Activity
State the number of lines in the following data that include the word "matching", with no other text.

Provided records
(* ===== verification/Fuzzy.v ===== *)
(** * Fuzzy: matching misspelt stage names

    [src/src/modules/data-import/utils/fuzzy-matcher.ts].  Scores are
    JavaScript numbers; the table of the edit distance holds small integers. *)
From S2P Require Import Prelude Json ImportText.

(** ** levenshtein *)

(** [Array.from({ length: m + 1 }, (_, i) => Array.from({ length: n + 1 }, ...))] *)
Definition dp_init (m n : nat) : list (list nat) :=
  (fun i => (fun j => if Nat.eqb i 0 then j else if Nat.eqb j 0 then i else 0%nat) <$> seq 0 (n + 1)) <$> seq 0 (m + 1).

(** [dp[i][j]], inside the table. *)
Definition cell (dp : list (list nat)) (i j : nat) : nat := default 0%nat (dp !! i ≫= lookup j).
(** [dp[i][j] = v] *)
Definition set_cell (i j v : nat) (dp : list (list nat)) : list (list nat) := alter (insert j v) i dp.

Definition dp_step (a b : string) (i : nat) (dp : list (list nat)) (j : nat) : list (list nat) :=
  set_cell i j
    (if String.get (i - 1) a === String.get (j - 1) b then cell dp (i - 1) (j - 1)
     else S (Nat.min (cell dp (i - 1) j) (Nat.min (cell dp i (j - 1)) (cell dp (i - 1) (j - 1))))) dp.

Definition dp_row (a b : string) (dp : list (list nat)) (i : nat) : list (list nat) :=
  foldl (dp_step a b i) dp (seq 1 (String.length b)).

Definition levenshtein (a b : string) : nat :=
  cell (foldl (dp_row a b) (dp_init (String.length a) (String.length b)) (seq 1 (String.length a)))
    (String.length a) (String.length b).

(** ** similarity and matching *)
Definition similarity (a b : string) : num :=
  if a === b then num_of_Z 1 else
  if Nat.eqb (String.length a) 0 || Nat.eqb (String.length b) 0 then num_of_Z 0 else
  num_sub (num_of_Z 1) (num_div (num_of_Z (Z.of_nat (levenshtein a b)))
    (num_of_Z (Z.of_nat (Nat.max (String.length a) (String.length b))))).

Definition normalize (s : string) : string :=
  trim (collapse_spaces (keep_chars (fun c => is_upper c || is_digit c || is_space c || (c === "-"%char)) (toUpperCase s))).

Record FuzzyMatchResult := mkMatch {
  matched : option string;
  confidence : Z;
  isExact : bool;
}.

(** The loop over the candidates: the best one so far and its score. *)
Definition best_of (input : string) (acc : option string * num) (candidate : string) : option string * num :=
  let score := similarity input (normalize candidate) in
  if num_lt acc.2 score then (Some candidate, score) else acc.

Definition fuzzyMatchStageName (input : string) (candidates : list string) (minConfidence : Z) : FuzzyMatchResult :=
  if (input === "") || Nat.eqb (length candidates) 0 then mkMatch None 0 false else
  let normalizedInput := normalize input in
  match truthy (List.find (fun c => normalize c === normalizedInput) candidates) with
  | Some exact => mkMatch (Some exact) 100 true
  | None =>
      let best := foldl (best_of normalizedInput) (None, num_of_Z 0) candidates in
      let confidence := js_round (num_mul best.2 (num_of_Z 100)) in
      if confidence <? minConfidence then mkMatch None confidence false else mkMatch best.1 confidence false
  end.

Definition STAGE_NAME_ALIASES : list (string * string) :=
  [("KIBOS GALYNES", "KIBOS GALYNES"); ("KIBOS GARLYNES", "KIBOS GALYNES"); ("GYLINES", "KIBOS GALYNES");
   ("TEAM PRACIOUS", "TEAM PRECIOUS"); ("TEAM PRECIOUS", "TEAM PRECIOUS");
   ("KASULE WHITE HOUSE", "KASULE WHITEHOUSE"); ("KASULE WHITEHOUSE", "KASULE WHITEHOUSE")].

Definition applyKnownAliases (stageName : string) : string :=
  let upper := trim (toUpperCase stageName) in
  match List.find (fun kv => kv.1 === upper) STAGE_NAME_ALIASES with
  | Some kv => kv.2
  | None => stageName
  end.

Example galynes : fuzzyMatchStageName "KIBOS GARLYNES" ["TEAM PRECIOUS"; "KIBOS GALYNES"] 70
  = mkMatch (Some "KIBOS GALYNES") 93 false.
Proof. vm_compute. reflexivity. Qed.
Example unrelated : matched (fuzzyMatchStageName "COMPLETELY DIFFERENT" ["KIBOS GALYNES"; "TEAM PRECIOUS"] 70) = None.
Proof. vm_compute. reflexivity. Qed.

(** ** Edit scripts *)

(** [edits a b n]: [b] is obtained from [a] by [n] insertions, deletions and
    replacements of one character, left to right. *)
Inductive edits : list ascii -> list ascii -> nat -> Prop :=
  | edits_nil : edits [] [] 0
  | edits_keep x a b n : edits a b n -> edits (x :: a) (x :: b) n
  | edits_replace x y a b n : edits a b n -> edits (x :: a) (y :: b) (S n)
  | edits_insert y a b n : edits a b n -> edits a (y :: b) (S n)
  | edits_delete x a b n : edits a b n -> edits (x :: a) b (S n).

Lemma edits_app a b n a' b' n' : edits a b n -> edits a' b' n' -> edits (a ++ a') (b ++ b') (n + n').
Proof. intros H H'. induction H; cbn; [done|by constructor..]. Qed.

Lemma edits_reverse a b n : edits a b n -> edits (reverse a) (reverse b) n.
Proof.
  assert (forall x : ascii, edits [x] [x] 0) as Hkeep by (by repeat constructor).
  assert (forall x y : ascii, edits [x] [y] 1) as Hrep by (by repeat constructor).
  assert (forall x : ascii, edits [] [x] 1) as Hins by (by repeat constructor).
  assert (forall x : ascii, edits [x] [] 1) as Hdel by (by repeat constructor).
  induction 1 as [|x a b n _ IH|x y a b n _ IH|y a b n _ IH|x a b n _ IH]; [constructor|..];
    rewrite ?reverse_cons; [replace n with (n + 0)%nat by lia|replace (S n) with (n + 1)%nat by lia..].
  - by apply edits_app.
  - by apply edits_app.
  - replace (reverse a) with (reverse a ++ []) by apply app_nil_r. by apply edits_app.
  - replace (reverse b) with (reverse b ++ []) by apply app_nil_r. by apply edits_app.
Qed.

(** The distance, by recursion on both lists. *)
Fixpoint lev (a : list ascii) : list ascii -> nat :=
  match a with
  | [] => fun b => length b
  | x :: a' =>
      fix go (b : list ascii) : nat :=
        match b with
        | [] => S (length a')
        | y :: b' => if x === y then lev a' b' else S (Nat.min (lev a' (y :: b')) (Nat.min (go b') (lev a' b')))
        end
  end.

Lemma lev_cons x y a b :
  lev (x :: a) (y :: b) =
  if x === y then lev a b else S (Nat.min (lev a (y :: b)) (Nat.min (lev (x :: a) b) (lev a b))).
Proof. done. Qed.

Lemma lev_nil_l b : lev [] b = length b.
Proof. done. Qed.

Lemma lev_nil_r a : lev a [] = length a.
Proof. by destruct a. Qed.

Lemma edits_lev a : forall b, edits a b (lev a b).
Proof.
  induction a as [|x a IHa]; intros b.
  - cbn. induction b; cbn; by constructor.
  - induction b as [|y b IHb].
    + rewrite lev_nil_r. cbn. constructor. specialize (IHa []). by rewrite lev_nil_r in IHa.
    + rewrite lev_cons. case_bool_decide as E; [subst y; by constructor|].
      destruct (Nat.min_spec (lev a (y :: b)) (Nat.min (lev (x :: a) b) (lev a b))) as [[_ ->]|[_ ->]].
      { by constructor. }
      destruct (Nat.min_spec (lev (x :: a) b) (lev a b)) as [[_ ->]|[_ ->]]; by constructor.
Qed.

(** One more character changes the distance by at most one. *)
Lemma lev_lipschitz a : forall b,
  (forall x, (lev a b <= S (lev (x :: a) b))%nat /\ (lev (x :: a) b <= S (lev a b))%nat) /\
  (forall y, (lev a b <= S (lev a (y :: b)))%nat /\ (lev a (y :: b) <= S (lev a b))%nat).
Proof.
  induction a as [|z a IHa]; intros b.
  - induction b as [|w b IHb]; [cbn; split; intros; lia|]. destruct IHb as [IHx _].
    split; [|cbn; intros; lia]. intros x. specialize (IHx x). rewrite lev_cons, !lev_nil_l in *. cbn [length].
    case_bool_decide; lia.
  - induction b as [|w b IHb].
    + split; [cbn; intros; lia|]. intros y. rewrite lev_cons, lev_nil_r. destruct (IHa []) as [_ Hy].
      specialize (Hy y). rewrite lev_nil_r in Hy. cbn [length].
      rewrite lev_nil_r. case_bool_decide; lia.
    + destruct IHb as [IHx IHy]. destruct (IHa (w :: b)) as [Ax Ay]. split.
      * intros x. rewrite (lev_cons x w). specialize (IHx x). specialize (IHy w). case_bool_decide; lia.
      * intros y. rewrite (lev_cons z y). specialize (Ay y). specialize (Ax z). case_bool_decide; lia.
Qed.

Lemma lev_least a b n : edits a b n -> (lev a b <= n)%nat.
Proof.
  induction 1 as [|x a b n _ IH|x y a b n _ IH|y a b n _ IH|x a b n _ IH]; [done|..].
  - by rewrite lev_cons, same_refl.
  - rewrite lev_cons. case_bool_decide; lia.
  - destruct (lev_lipschitz a b) as [_ Hy]. specialize (Hy y). lia.
  - destruct (lev_lipschitz a b) as [Hx _]. specialize (Hx x). lia.
Qed.

(** ** The table *)

(** What the cell for the first [i] and the first [j] characters must hold. *)
Definition prefix_distance (a b : string) (i j : nat) : nat :=
  lev (reverse (take i (String.list_ascii_of_string a))) (reverse (take j (String.list_ascii_of_string b))).

Lemma get_list_ascii i a : String.get i a = String.list_ascii_of_string a !! i.
Proof. revert i. induction a as [|c a IH]; intros [|i]; cbn; auto. Qed.

Lemma length_list_ascii a : length (String.list_ascii_of_string a) = String.length a.
Proof. induction a as [|c a IH]; cbn; auto. Qed.

Lemma prefix_distance_0_l a b j : (j <= String.length b)%nat -> prefix_distance a b 0 j = j.
Proof. intros Hj. unfold prefix_distance.
  rewrite take_0, reverse_nil, lev_nil_l, length_reverse, length_take, length_list_ascii. lia. Qed.

Lemma prefix_distance_0_r a b i : (i <= String.length a)%nat -> prefix_distance a b i 0 = i.
Proof.
  intros Hi. unfold prefix_distance.
  rewrite take_0, reverse_nil, lev_nil_r, length_reverse, length_take, length_list_ascii. lia.
Qed.

Lemma prefix_distance_step a b i j : (i < String.length a)%nat -> (j < String.length b)%nat ->
  prefix_distance a b (S i) (S j) =
  if String.get i a === String.get j b then prefix_distance a b i j
  else S (Nat.min (prefix_distance a b i (S j)) (Nat.min (prefix_distance a b (S i) j) (prefix_distance a b i j))).
Proof.
  intros Hi Hj. rewrite !get_list_ascii. unfold prefix_distance.
  destruct (lookup_lt_is_Some_2 (String.list_ascii_of_string a) i) as [x Hx]; [by rewrite length_list_ascii|].
  destruct (lookup_lt_is_Some_2 (String.list_ascii_of_string b) j) as [y Hy]; [by rewrite length_list_ascii|].
  rewrite (take_S_r _ _ _ Hx), (take_S_r _ _ _ Hy), !reverse_snoc, Hx, Hy, lev_cons.
  destruct (decide (x = y)) as [->|Hne]; [by rewrite !same_refl|].
  rewrite !(proj2 (same_false _ _)) by congruence. done.
Qed.

(** The table has [m + 1] rows of [n + 1] cells, and its border, the rows
    before [i] and the cells of row [i] before [j] are right. *)
Record filled (a b : string) (i j : nat) (dp : list (list nat)) : Prop := {
  fi_rows : forall r row, dp !! r = Some row -> length row = (String.length b + 1)%nat;
  fi_length : length dp = (String.length a + 1)%nat;
  fi_cells : forall r c, (r <= String.length a)%nat -> (c <= String.length b)%nat ->
    (r < i \/ r = i /\ c < j \/ r = 0 \/ c = 0)%nat -> cell dp r c = prefix_distance a b r c;
}.

Lemma cell_init m n r c : (r <= m)%nat -> (c <= n)%nat ->
  cell (dp_init m n) r c = if Nat.eqb r 0 then c else if Nat.eqb c 0 then r else 0%nat.
Proof.
  intros Hr Hc. unfold cell, dp_init. rewrite list_lookup_fmap, lookup_seq_lt by lia. cbn.
  rewrite list_lookup_fmap, lookup_seq_lt by lia. done.
Qed.

Lemma filled_init a b : filled a b 1 1 (dp_init (String.length a) (String.length b)).
Proof.
  split.
  - unfold dp_init. intros r row Hr. rewrite list_lookup_fmap in Hr. apply fmap_Some in Hr as (k & _ & ->).
    by rewrite length_fmap, length_seq.
  - unfold dp_init. by rewrite length_fmap, length_seq.
  - intros r c Hr Hc Hin. rewrite cell_init by done. destruct r as [|r]; cbn; [by rewrite prefix_distance_0_l|].
    destruct c as [|c]; cbn; [by rewrite prefix_distance_0_r|lia].
Qed.

Lemma cell_set i j v dp r c row :
  dp !! i = Some row -> (j < length row)%nat ->
  cell (set_cell i j v dp) r c = if (r === i) && (c === j) then v else cell dp r c.
Proof.
  intros Hrow Hj. unfold cell, set_cell. destruct (decide (r = i)) as [->|Hr].
  - rewrite list_lookup_alter_eq, same_refl, Hrow. cbn.
    destruct (decide (c = j)) as [->|Hc]; [by rewrite list_lookup_insert_eq, same_refl|].
    rewrite list_lookup_insert_ne by done. by rewrite (proj2 (same_false c j)) by done.
  - rewrite list_lookup_alter_ne by done. by rewrite (proj2 (same_false r i)) by done.
Qed.

Lemma filled_step a b i j dp : (1 <= i <= String.length a)%nat -> (1 <= j <= String.length b)%nat ->
  filled a b i j dp -> filled a b i (S j) (dp_step a b i dp j).
Proof.
  intros Hi Hj [Hrows Hlen Hcells].
  destruct (lookup_lt_is_Some_2 dp i) as [row Hrow]; [lia|].
  assert (j < length row)%nat as Hjr by (rewrite (Hrows _ _ Hrow); lia).
  unfold dp_step. match goal with |- context [set_cell i j ?x dp] => set (v := x) end. split.
  - intros r row' Hr. unfold set_cell in Hr. rewrite list_lookup_alter in Hr.
    destruct (decide (i = r)) as [->|]; [|by eapply Hrows]. apply fmap_Some in Hr as (row0 & H0 & ->).
    rewrite length_insert. by eapply Hrows.
  - unfold set_cell. by rewrite length_alter.
  - intros r c Hr Hc Hin. rewrite (cell_set _ _ _ _ _ _ row) by done.
    destruct ((r === i) && (c === j)) eqn:E.
    + reflect. subst r c. destruct i as [|i], j as [|j]; try lia. unfold v. cbn [Nat.sub]. rewrite !Nat.sub_0_r.
      rewrite prefix_distance_step by lia. rewrite !Hcells by lia. done.
    + apply Hcells; try done. apply andb_false_iff in E as [E|E]; reflect; lia.
Qed.

(** An invariant of a loop from [k] on. *)
Lemma foldl_seq_inv {B} (P : nat -> B -> Prop) (f : B -> nat -> B) n : forall k b,
  (forall i b, (k <= i < k + n)%nat -> P i b -> P (S i) (f b i)) -> P k b -> P (k + n)%nat (foldl f b (seq k n)).
Proof.
  induction n as [|n IH]; intros k b Hf Hb; cbn; [by rewrite Nat.add_0_r|].
  replace (k + S n)%nat with (S k + n)%nat by lia. apply IH; [|apply Hf; [lia|done]].
  intros i b' Hi. apply Hf. lia.
Qed.

Lemma filled_row a b i dp : (1 <= i <= String.length a)%nat -> filled a b i 1 dp -> filled a b (S i) 1 (dp_row a b dp i).
Proof.
  intros Hi Hf. unfold dp_row.
  assert (filled a b i (1 + String.length b) (foldl (dp_step a b i) dp (seq 1 (String.length b)))) as [Hr Hl Hc].
  { apply (foldl_seq_inv (fun j dp => filled a b i j dp)); [|done]. intros j dp' Hj. by apply filled_step; lia. }
  split; [done|done|]. intros r c Hrm Hcn Hin. apply Hc; try done. lia.
Qed.

Lemma levenshtein_lev a b : levenshtein a b = prefix_distance a b (String.length a) (String.length b).
Proof.
  unfold levenshtein.
  assert (filled a b (1 + String.length a) 1 (foldl (dp_row a b) (dp_init (String.length a) (String.length b))
    (seq 1 (String.length a)))) as [_ _ Hc].
  { apply (foldl_seq_inv (fun i dp => filled a b i 1 dp)); [|apply filled_init].
    intros i dp Hi. by apply filled_row; lia. }
  apply Hc; lia.
Qed.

Response
2